Are you often using your Extenders with your new EF 500 II? What do you think about the IQ with the Extender between your DSLR and your lens?

Was it maybe a bit difficult choice for you to purchase the EF500 II vs EF600 II? (Reach/weight reduce)

Isn´t there also this factor, that if you using often a quite heavy lens that you are being used to handle this a bit heavier lens hand held, when not even being a body-builder?

Thanks for sharing Mick and wishing you happy shootings with great photos outdoors!

All the Best!
C


----------



## Mick (Nov 22, 2012)

I won't be using a full frame camera for birds and wildlife in the future. The reason is this. Wildlife is all about reach. The 1DX is amazing. It's the best all round camera.It has one major Achilles heal, reach. Ill give you an example. I was out with a Nat Geo published wildlife guy. He had an x. Every and I mean every shot he had to use an extender. I didn't. He has a choice, get closer, which shooting wildlife we would do if we could or buy a bigger heavier lens. Then again I could buy a 600 and have an even bigger reach advantage. The x is better in everything but when reach is needed, no.

Sweet spot? These lens are bang on edge to center.Dont get any vignette issues with the 7D, tiny bit 1d4, more with a full frame like my 1ds3. 

Extenders, never on a 7, a bit on the 4, almost always on the full frame. It's a reach thing.That said, on a pro body the slowing of autofocus isn't so bad even with canons excellent x2 mk3 extender. Shots are sharp, just not so sharp as a bare lens.

No issue buying a 500. Couldn't hand hold the older 500 a lot like the new 600, can always hold the new 500. I also don't,won't buy an x, no reach.

Image quality? Oh dear here we go. There was no differance in quality at A3 between new and old lens. What was a differance was weight, stabilisation, flare, but print for print, no differance but you will get more keepers and sharper slow speeds with the new one, and you can hand old all day so you will get more in focus pics. 

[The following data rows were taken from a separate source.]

(** * na_gribtools.icon.db: the ICON forecast database front end

    A shallow embedding of [ICONDatabase] (src/na_gribtools/icon/db.py):
    the resource locator ([__getDatasetFilename], [__getURL]), the time
    resolver ([__getDownloadTimeInfo], the horizon computation of
    [downloadForecastFromNow]), the archive index ([listDatabase]) and the
    retention janitor ([cleanUp]).

    Conventions of the embedding
    - Python [int] is [Z]; [str] is [string] (the names handled here are
      ASCII: variable names, run identifiers, file names).
    - A Python exception is a value of [exn]; a call that may raise has
      type [result A].
    - A [dict] is a [gmap]; a directory is the list of its entries.
    - [datetime.datetime] is a record of its fields, with the proleptic
      Gregorian ordinal arithmetic of CPython's [datetime] module. *)

From stdpp Require Import gmap strings list fin_maps.
From Stdlib Require Import ZArith Ascii String Lia Bool.

Open Scope string_scope.
Open Scope Z_scope.

(** ** Exceptions and results *)

Inductive exn : Type :=
  | AssertionError
  | KeyError
  | AttributeError
  | ValueError
  | OverflowError
  | Exception (msg : string).

Inductive result (A : Type) : Type :=
  | Ok (a : A)
  | Raise (e : exn).

Arguments Ok {A} a.
Arguments Raise {A} e.

#[global] Instance result_ret : MRet result := fun A a => Ok a.

#[global] Instance result_bind : MBind result := fun A B k r =>
  match r with
  | Ok a => k a
  | Raise e => Raise e
  end.

Definition succeeds {A : Type} (r : result A) : Prop :=
  exists a, r = Ok a.

Definition fails {A : Type} (r : result A) : Prop :=
  exists e, r = Raise e.

(** ** Python string operations *)

Module PyStr.

Definition is_lower (c : ascii) : bool :=
  (97 <=? nat_of_ascii c)%nat && (nat_of_ascii c <=? 122)%nat.

Definition is_upper (c : ascii) : bool :=
  (65 <=? nat_of_ascii c)%nat && (nat_of_ascii c <=? 90)%nat.

Definition is_digit (c : ascii) : bool :=
  (48 <=? nat_of_ascii c)%nat && (nat_of_ascii c <=? 57)%nat.

Definition upper_char (c : ascii) : ascii :=
  if is_lower c then ascii_of_nat (nat_of_ascii c - 32) else c.

Definition lower_char (c : ascii) : ascii :=
  if is_upper c then ascii_of_nat (nat_of_ascii c + 32) else c.

(** [s.upper()] and [s.lower()] *)
Fixpoint upper (s : string) : string :=
  match s with
  | EmptyString => EmptyString
  | String c s' => String (upper_char c) (upper s')
  end.

Fixpoint lower (s : string) : string :=
  match s with
  | EmptyString => EmptyString
  | String c s' => String (lower_char c) (lower s')
  end.

Fixpoint drop (n : nat) (s : string) : string :=
  match n, s with
  | O, _ => s
  | S _, EmptyString => EmptyString
  | S n', String _ s' => drop n' s'
  end.

(** [s[-n:]] for [n > 0]: the last [n] characters, the whole string when
    it is shorter. *)
Definition last_chars (n : nat) (s : string) : string :=
  drop (String.length s - n) s.

(** [s.startswith(p)] *)
Fixpoint startswith (p s : string) : bool :=
  match p, s with
  | EmptyString, _ => true
  | String _ _, EmptyString => false
  | String a p', String b s' => Ascii.eqb a b && startswith p' s'
  end.

(** [s.endswith(p)] *)
Definition endswith (s p : string) : bool :=
  (String.length p <=? String.length s)%nat
  && String.eqb (last_chars (String.length p) s) p.

Fixpoint repeat (c : ascii) (n : nat) : string :=
  match n with
  | O => EmptyString
  | S n' => String c (repeat c n')
  end.

Definition digit_char (d : Z) : ascii := ascii_of_nat (48 + Z.to_nat d).

Fixpoint dec_digits (fuel : nat) (n : Z) (acc : string) : string :=
  match fuel with
  | O => acc
  | S fuel' =>
      let acc' := String (digit_char (n mod 10)) acc in
      if n <? 10 then acc' else dec_digits fuel' (n / 10) acc'
  end.

(** [str(n)] for [n >= 0]; a number below [2^k] has at most [k] decimal
    digits, so the fuel never runs out. *)
Definition str_of_nonneg (n : Z) : string :=
  dec_digits (S (Z.to_nat (Z.log2 n))) n EmptyString.

(** ["%0<w>d" % z] when [zero], ["%<w>d" % z] otherwise: the sign, then
    the decimal digits, padded on the left up to [width] characters, with
    zeros between sign and digits or with spaces before the sign. *)
Definition fmt_d (zero : bool) (width : nat) (z : Z) : string :=
  let sign := if z <? 0 then "-" else "" in
  let body := str_of_nonneg (Z.abs z) in
  let pad := (width - (String.length sign + String.length body))%nat in
  if zero then sign ++ repeat "0" pad ++ body
  else repeat " " pad ++ sign ++ body.

#[global] Arguments fmt_d : simpl never.

Definition value_of_digit (c : ascii) : Z := Z.of_nat (nat_of_ascii c) - 48.

(** [int(s)] for a string of ASCII digits, most significant first. *)
Fixpoint int_of_digits (acc : Z) (s : string) : Z :=
  match s with
  | EmptyString => acc
  | String c s' => int_of_digits (10 * acc + value_of_digit c) s'
  end.

Fixpoint all_digits (s : string) : bool :=
  match s with
  | EmptyString => true
  | String c s' => is_digit c && all_digits s'
  end.

Definition take (n : nat) (s : string) : string := String.substring 0 n s.

End PyStr.

(** ** The variable catalog and the resource locator *)

Section Locator.

(** [ICON_VARIABLES] of [variables.py]: variable identifier to
    (name, vertical level, band).  The table is not part of the sources
    at hand, so everything below is stated for an arbitrary catalog. *)
Variable ICON_VARIABLES : gmap string (string * string * Z).

Definition invalid_forecast_hour : exn := Exception "Invalid forecast hour.".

As for image differences between cameras the bigger the sensor pixels you really do see a richer pic, more contrast but nothing a minute in photoshop won't fix. But the worse the light the more you see the differance.


----------



## neuroanatomist (Nov 23, 2012)

While I agree with you, Mick, that reach is important, so is noise performance. Many times, the best time for shooting birds/wildlife is early and late in the day. At f/4 to get even 1/250 s shutter, I often find that I need ISO 6400. At that point, the 7D is giving me a noisy mess, and the 1D X is giving me a very usable image.


----------



## Edwin Herdman (Nov 23, 2012)

I would rather have to sacrifice some noise to keep the pixel density of the 7D image. A bird photo that doesn't resolve any details isn't much good even if it's free of noise.

I think the 7D replacement should help these concerns to a large extent.


----------